Records drawn from a dataset:
Definition config (layers : string * string) (args : list string) : ModeAwareConfig := {|
  schema_version := 2;
  proxy := ProxyConfig.mkProxy (mkSocket (IpAddr.V4 0) 8080) (mkSocket localhost 8081) 1048576 4
    (ProxyTimeoutConfig.mkProxyTimeouts (secs 5) (secs 300) (secs 300) (secs 60));
  cluster := ClusterConfig.mkCluster true (str "node-a") (str "bridge0") (IpAddr.V4 174260225)
    (IpAddr.V4 174260226) 9920 9921 9922 (path_of "state.json") (path_of "cache")
    (DiscoveryConfig.mkDiscovery DiscoveryMode.Bonjour (str "_ds4cluster._tcp") (str "local.")
       (from_millis 500) (secs 10))
    (ClusterSecurityConfig.mkSecurity (path_of "control") (path_of "peer") (path_of "admin")
       (secs 30) (secs 60))
    (ClusterPolicyConfig.mkPolicy true true true (secs 10) (secs 5) (secs 60) 3)
    (ClusterTimeoutConfig.mkTimeouts (secs 2) (secs 5) (secs 15) (secs 60) (secs 30) (secs 120)
       (secs 120) (secs 300) (secs 300) (secs 300));
  ds4 := Ds4Config.mkDs4 (path_of "ds4-server") (str "/srv/ds4") localhost 8000 false
    (Ds4DsparkConfig.mkDspark false None None false)
    (Ds4StandaloneConfig.mkStandalone (str "standalone") (path_of "q2.gguf") (path_of "q2.json")
       (str "v4") Quantization.Q2 Residency.Resident 32768 (path_of "kv-local") 1024 None None
       None false [])
    (Ds4DistributedConfig.mkDistributed DistributedTopology.LayerParallel Quantization.Mxfp4
       Transport.Tcp (path_of "mx.gguf") (path_of "mx.json") (str "v4") 32768
       (Some (str (fst layers))) (Some (str (snd layers))) (path_of "kv-pair") 1024 (map str args)
       None None None None None None);
  logging := logging_default;
  notifications := notifications_default true;
  startup_cleanup := startup_cleanup_default;
  recovery := recovery_default 120000
|}.

(** A host on which every path is a private regular file, and the directory a directory;
    every file holds its own path, padded. *)
Definition host : HostFiles := {|
  symlink_metadata p :=
    let dir := bool_decide (p = str "/srv/ds4") in
    Some (mkMetadata false (negb dir) dir 448);
  metadata _ := Some (mkMetadata false true false 384);
  host_canonicalize p := Some p;
  host_read p := Some (p ++ repeat 0 32)
|}.

Example accepted : validate (files := host) (config ("0:20", "21:output") ["--debug"]) = Ok tt.
Proof. vm_compute. reflexivity. Qed.

Example gap_is_refused :
  validate (files := host) (config ("0:20", "22:output") ["--debug"])
  = Err (str "layer split must not contain a gap or overlap").
Proof. vm_compute. reflexivity. Qed.

Example override_is_refused :
  is_ok (validate (files := host) (config ("0:20", "21:output") ["--ctx=1"])) = false.
Proof. vm_compute. reflexivity. Qed.

(** A [.] inside a path is accepted, although the message of the check excludes it: the
    components of a path do not show it. *)
Example dot_is_accepted :
  validate_absolute_normalized (str "cluster.state_path") (str "/srv/./ds4/state.json") = Ok tt.
Proof. vm_compute. reflexivity. Qed.

(** An absolute suffix after [~/] replaces the home directory, while the slashes after a
    variable are removed. *)
Example slash_after_home :
  let env := fun _ => Some (str "/Users/a") in
  expand_config_path env (str "~//etc/x") = Ok (str "/etc/x")
  ∧ expand_config_path env (str "$HOME//etc/x") = Ok (str "/Users/a/etc/x")
  ∧ expand_config_path env (str "~/etc/x") = Ok (str "/Users/a/etc/x")
  ∧ expand_config_path env (str "${HOME}/etc/x") = Ok (str "/Users/a/etc/x")
  ∧ is_ok (expand_config_path env (str "~root/x")) = false.
Proof. vm_compute. done. Qed.

Example durations :
  parse_duration (str " 500ms ") = Some (from_millis 500)
  ∧ parse_duration (str "15s") = Some (secs 15) ∧ parse_duration (str "2d") = Some (secs 172800)
  ∧ parse_duration (str "1.5s") = None ∧ parse_duration (str "10") = None
  ∧ parse_duration (str "18446744073709551615h") = None.
Proof. vm_compute. done. Qed.

(** Streaming experts from disk is accepted with tensor parallelism, unless full layers
    are configured: the message says that streaming is not supported. *)
Definition streaming_tp : ModeAwareConfig :=
  let c := config ("0:20", "21:output") [] in
  let d := ds4 c in
  let s := Ds4Config.standalone d in
  let m := Ds4Config.distributed d in
  ModeAwareConfig.mkConfig 2 (proxy c) (cluster c)
    (Ds4Config.mkDs4 (Ds4Config.binary d) (Ds4Config.working_directory d) localhost 8000 false
      (Ds4Config.dspark d)
      (Ds4StandaloneConfig.mkStandalone (str "standalone") (path_of "q2.gguf") (path_of "q2.json")
        (str "v4") Quantization.Q2 Residency.SsdStreaming 32768 (path_of "kv-local") 1024
        (Some (str "64GB")) None None true [])
      (Ds4DistributedConfig.mkDistributed DistributedTopology.TensorParallel Quantization.Mxfp4
        Transport.Rdma (path_of "mx.gguf") (path_of "mx.json") (str "v4") 32768 None None
        (path_of "kv-pair") 1024 [] None None None None None None))
    (logging c) (notifications c) (startup_cleanup c) (recovery c).

Example streaming_with_tp_accepted : validate (files := host) streaming_tp = Ok tt.
Proof. vm_compute. reflexivity. Qed.

End DemoConfig.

Directions for this task:
Find each line above that contains "logging", and copy those lines.

Reply to the task:
  logging := logging_default;
    (logging c) (notifications c) (startup_cleanup c) (recovery c).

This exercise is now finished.